The permanent exhibition "Adam Mickiewicz 1798 - 1855" is a biographical exhibition at the Museum of Literature, showing the poet, his environment and family, political activities and literary works.
The exhibition - organised on the bicentenary of the poet's birth - presents the most valuable Mickiewicziana from the Museum's own collection. In addition to the autograph of Grazyna, a manuscript page of Pan Tadeusz, one can see fragments of Mickiewicz's letters or first prints of his works, sometimes with dedications. Numerous mementoes, including a picture from his Novogrudok home and the travel trunk with which the poet left it, furniture from his study at the Paris Arsenal, objects that once belonged to his wife Celina, née Szymanowska, photographs and family portraits, come from the collection acquired in 1952-1953, 1974, 1978 by his granddaughter Maria Mickiewiczówna, great-grandson Jerzy Gorecki, and the widow of his youngest son Józef - Louisa Mickiewicz. They sit alongside the belongings of Andrzej Towiański (from his home archive, acquired in 1960, and preserved by the Italian followers of the Master (donated in 1977 by Professor Marina Bersano-Begey of Turin).

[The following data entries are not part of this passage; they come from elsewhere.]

Lemma endorsed_sim cur env e :
  endorsed cur env e → sim_inv (e_db e) (e_sim e)
  ∧ ∀ st, agrees (e_sim e) st → exec (e_code e) st ≡ overlay (e_sim e) st.
Proof.
  intros (Hok & _ & _ & Hsim & _).
  pose proof (wp_simulate (e_code e) (NewLockBasedTxMgr (e_db e)) newSimulator Hok (sim_inv_new _) eq_refl) as Hwp.
  destruct (wp_intro _ _ _ Hwp _ _ Hsim) as (Hinv & _ & _ & Hex). split; [done|].
  intros st Hag. etransitivity; [|by apply Hex]. apply exec_proper; [done|].
  intros ns key _. unfold overlay, writes_of. simpl. by rewrite lookup_empty.
Qed.

(** A transaction found valid has read what the serial execution gives it. *)
Lemma fresh_agrees cur env e tm u :
  endorsed cur env e → tm_db tm = cur → tm_updateSet tm = Some u →
  rwset_fresh tm (e_rwset e) = true → agrees (e_sim e) (view cur u).
Proof.
  intros He Hdb Hu Hfresh p c Hc. pose proof (endorsed_sim _ _ _ He) as [Hinv _].
  destruct He as (_ & Hle & Hord & _). destruct (si_reads _ _ Hinv _ _ Hc) as [Hread Hval].
  destruct (rwset_reads _ Hord _ _ _ Hc) as (en & Hen & Hns & Hin).
  unfold rwset_fresh in Hfresh. rewrite forallb_forall in Hfresh.
  specialize (Hfresh en ltac:(by apply list_elem_of_In)). rewrite forallb_forall in Hfresh.
  specialize (Hfresh _ ltac:(by apply list_elem_of_In)). unfold fresh in Hfresh.
  rewrite Hns, Hread, Hu, Hdb in Hfresh. simpl in Hfresh.
  apply andb_true_iff in Hfresh as [Hnot Hver]. apply negb_true_iff in Hnot.
  unfold us_exists in Hnot. apply bool_decide_eq_false in Hnot.
  apply bool_decide_eq_true in Hver. rewrite Hval. unfold view, us_val, vals.
  destruct (u !! _) as [vv|] eqn:E; [exfalso; eauto|].
  destruct (Hle (constructCompositeKey p.1 p.2)) as [_ Heq]. symmetry. by apply Heq.
Qed.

Paintings and graphics, mostly by Polish artists (Piotr Stachiewicz and Piotr Orłowski, Teofil Kwiatkowski, January Suchodolski, Jan P. Norblin, Piotr Michałowski, Cyprian Norwid, Napoleon Orda, Antoni Tepa, Zofia Szymanowska and others), as well as handicrafts play an important role in the exhibition. All the works bring the viewer closer to the era in which the author of "Ballads and Romances" lived and allow one to become acquainted with Polish Romantic art. It is easy to find the famous portrait "Adam Mickiewicz supported on a Judah rock" from 1828 by Walenty Wańkowicz, but other works by this artist are also worth noting.
The exhibition shows how Mickiewicz - who belonged to the first generation of "Poles born in captivity" - became a Romantic, and for his compatriots also a bard; the poet's path to the third part of Dziady and Pan Tadeusz. The "Slavic Byron" turns into an advocate of oppressed nations, and as an inhabitant of Europe emphasises his origin from the banks of the Niemen River. Mickiewicz's varied political activity in exile is presented, from his articles in Pielgrzym Polski to his political-military mission in Turkey, similarly to the earlier ones, subordinated to the 'national cause'.